A writing group buddy heard me read this bit aloud, and said "You're a f***ing good writer," after I was done. I was really flattered. Especially since I felt (and still feel, although it is edited a little) that this is too exposition-y and there's not enough, um, something. I'm not going to explain the backstory, because this is the middle of the novel, but I hope the emotion is getting out there the way I want. Some of it (with luck and skill) you'll be able to infer, anyway.

Rain slashed down on the beach as I ran from the wreckage of the village, and the consequences of my saving what was left of it. There was nowhere to go. I just needed to be running. I could feel the extra energy of the Nightwood powder crawling through me, the extra clarity and light and the burning need to be moving. The weather sparked along my veins; the clouds, the wind, the snarl of a storm out of its place. The giant thunderheads gathering at the sudden onslaught of temperature change. I couldn't stand there, looking at the faces of people who were not happy to see me save them with the Stranger's kind of worship. They did not care that I saved them, only how.

Sand whipped into my eyes with the frenzied wind. I couldn't see, but I didn't care. Sobs I barely took note of tore from my throat at each breath, drowned out by rolling thunder. My legs gave out about the same time as the beach. In front of me stood cliffs and weeds and more Nightwood trees above. I collapsed to the sand, the powder beginning to abandon me, and let tears roll down my face with the rain. I threw handfuls of sand at the cliffs and screamed. This is where I started to begin with. Outcast. I had nowhere to go. I was outcast from both my countries. And from my family, now, for a second time.
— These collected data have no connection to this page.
#[export] Instance evolve_preorder : PreOrder evolve.
Proof.
  split; [by repeat split; auto|].
  intros p q r (?&?&?&?&Hs) (?&?&?&?&Hs'). split_and!; try congruence; [by eauto|].
  destruct Hs as [|[]], Hs' as [|[]]; try (left; congruence); right; split; congruence.
Qed.

Lemma evolve_awake c p p' : evolve p p' → awake c p → awake c p'.
Proof.
  intros (_ & Ec & _ & _ & Hs) Ha [H1 H2]. apply Ha. split; [|congruence].
  destruct Hs as [|[]]; congruence.
Qed.

Lemma evolve_wakeup c p : evolve p (wakeup1_proc c p).
Proof. rw /wakeup1_proc. case_decide; [|reflexivity]. split_and!; [done..|]. naive_solver. Qed.
Lemma awake_wakeup c p : awake c (wakeup1_proc c p).
Proof. rw /wakeup1_proc /awake. case_decide; naive_solver. Qed.

(** A table that evolved, slot by slot, keeping parents but for [f]. *)
Definition evolved (f : nat → option nat → option nat) (l l' : list proc) : Prop :=
  length l' = length l ∧
  ∀ i p, l !! i = Some p → ∃ p', l' !! i = Some p' ∧ evolve p p' ∧ p_parent p' = f i (p_parent p).

Lemma evolved_id l : evolved (λ _ o, o) l l.
Proof. split; [done|]. intros i p Hp. exists p. by split_and!. Qed.
Lemma evolved_trans f g h l1 l2 l3 :
  evolved f l1 l2 → evolved g l2 l3 → (∀ i o, g i (f i o) = h i o) → evolved h l1 l3.
Proof.
  intros [L1 H1] [L2 H2] Hgf. split; [congruence|]. intros i p Hp.
  destruct (H1 i p Hp) as (p' & Hp' & E1 & F1). destruct (H2 i p' Hp') as (q & Hq & E2 & F2).
  exists q. split_and!; [done|by transitivity p'|by rw F2 F1 Hgf].
Qed.
Lemma evolved_insert f l i p p' :
  l !! i = Some p → evolve p p' → p_parent p' = f i (p_parent p) →
  (∀ j o, j ≠ i → f j o = o) → evolved f l (<[i := p']> l).
Proof.
  intros Hp He Hpar Hf. split; [by rw length_insert|]. intros j q Hq.
  destruct (decide (j = i)) as [->|Hne].
  - exists p'. rw list_lookup_insert_eq; [by eapply lookup_lt_Some|]. by simplify_eq.
  - exists q. rw list_lookup_insert_ne // Hf //.
Qed.
Lemma evolved_wakeup c l : evolved (λ _ o, o) l (wakeup1_proc c <$> l).
Proof.
  split; [by rw length_fmap|]. intros i p Hp. exists (wakeup1_proc c p).
  rw list_lookup_fmap Hp. split_and!; [done|apply evolve_wakeup|].
  rw /wakeup1_proc. by case_decide.
Qed.
Lemma evolved_awake f l l' c : evolved f l l' → Forall (awake c) l → Forall (awake c) l'.
Proof.
  rw !Forall_lookup. intros [L He] Ha i p' Hp'.
  destruct (lookup_lt_is_Some_2 l i) as [p Hp]; [rw -L; by eapply lookup_lt_Some|].
  destruct (He i p Hp) as (q & Hq & Hev & _). simplify_eq. eapply evolve_awake; eauto.
Qed.

Section exit.
Context {K : Type} `{!ProcEnv K}.
Implicit Types s : pstate K.

Lemma twp_exit_reparent me idxs Q s l n ini c :
  sx s l n ini c → NoDup idxs → Forall (λ i, i < length l)%nat idxs →
  (∀ s' l', sx s' l' n ini c →
     evolved (λ i o, if decide (i ∈ idxs ∧ o = Some me) then ini else o) l l' →
     (∀ i p, i ∈ idxs → l !! i = Some p → zombie_child me p → Forall (awake (chan_of ini)) l') →
     Q tt s') →
  twp (exit_reparent me idxs) Q s.
Proof.
  intros Hs Hnd. revert s l Hs. induction Hnd as [|i idxs Hi Hnd IH] => s l Hs Hb HQ; simpl.
  { apply twp_ret. eapply HQ; [done| |by intros ? ? ?%elem_of_nil].
    eapply evolved_trans; [apply evolved_id|apply evolved_id|]. intros j o. cbn beta.
    case_decide as Hd; [|done]. by destruct Hd as [?%elem_of_nil _]. }
  apply Forall_cons in Hb as [Hil Hb]. destruct (lookup_lt_is_Some_2 _ _ Hil) as [p Hp].
  tgo. apply twp_bind.
  set (f1 := λ j o, if decide (j = i ∧ o = Some me) then ini else o).
  apply (twp_mono _ (λ _ t, ∃ l1, sx t l1 n ini c ∧ evolved f1 l l1 ∧
    (zombie_child me p → Forall (awake (chan_of ini)) l1))).
  2: { intros _ t (l1 & Ht & E1 & Hw). eapply IH; [done| |].
    { eapply Forall_impl; [done|]. intros j. by destruct E1 as [-> _]. }
    intros t' l2 Ht' E2 Hz. eapply HQ; [done| |].
    - eapply evolved_trans; [exact E1|exact E2|]. intros j o. rw /f1. cbn beta.
      destruct (decide (j = i)) as [->|Hne].
      + repeat case_decide; naive_solver set_solver.
      + repeat case_decide; set_solver.
    - intros j q [->|Hj]%elem_of_cons Hq Hzc.
      + simplify_eq. eapply evolved_awake; [exact E2|auto].
      + destruct (proj2 E1 j q Hq) as (q1 & Hq1 & Hev & Hpar).
        apply (Hz j q1 Hj Hq1). destruct Hzc as [Z1 Z2], Hev as (_ & _ & _ & _ & Hst).
        split; [|destruct Hst as [|[]]; congruence]. rw Hpar /f1. case_decide; [|done].
        naive_solver. }
  destruct (decide (p_parent p = Some me)) as [Hpar|Hpar].
  - do 3 tgo.
    assert (evolved f1 l (<[i := set_parent ini p]> l)) as E1.
    { eapply evolved_insert; [done|by split_and!; auto| |].
      - rw /f1. case_decide; naive_solver.
      - intros j o Hj. rw /f1. case_decide; naive_solver. }
    case_decide as Hz; tgo.
    + eexists. split_and!; [exact Hs| |].
      * eapply evolved_trans; [exact E1|apply evolved_wakeup|]. done.
      * intros _. apply Forall_fmap, Forall_true => q. apply awake_wakeup.
    + eexists. split_and!; [exact Hs|done|]. by intros [_ ?].
  - apply twp_ret. exists l. split_and!; [done| |by intros []].
    split; [done|]. intros j q Hq. exists q. split_and!; [done|done|].
    rw /f1. case_decide; naive_solver.
Qed.
Lemma twp_wakeups cs Q s l n ini f o :
  sx s l n ini (idle_cpu f o) →
  (∀ s' l', evolved (λ _ o, o) l l' → sx s' l' n ini (idle_cpu f o) → Q tt s') →
  twp (wakeups cs) Q s.
Proof.
  revert s l. induction cs as [|c cs IH] => s l Hs HQ; simpl.
  { eapply twp_ret, HQ; [apply evolved_id|done]. }
  apply twp_bind. rw /wakeup. do 3 tgo. eapply IH; [done|]. intros t l' E. apply HQ.
  eapply evolved_trans; [apply evolved_wakeup|exact E|done].
Qed.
I felt a hand on my shoulder shaking me. I expected Nodin or Kesari, but it was my father. "Satinka," I saw him say through my tears, but the wind along the cliffs and my own breathing meant I couldn't hear him. He yelled something about sending the storm away, but he didn't understand. I pulled it here, out of its normal pattern. I had nowhere to send it. It put out the fire when I asked. And now it had to play itself out. Calling a storm of this magnitude had its price. I shook Popi off and sat in the downpour, watching the breakers get huge, eating away at the beach. I had no more to give in saving the Holy Island from any more disasters today.

**
And then I wrote this bit for a scene that follows, which I just really like for some reason.
**
When your life is shattered,  you contemplate things that never occurred to you before. Actions which seemed unthinkable you suddenly take with no thought at all. And the things you agonized over seem easy in comparison. When your life is shattered over and over again you begin to expect it. I was not even particularly surprised to find myself on a ship again, leaving another part of me behind. What I was surprised was to learn there were still pieces of me to leave.

**
I don't know, I just really like that last line. It gives me visions of what's coming next. Which I am *so* grateful for, I can't even tell you.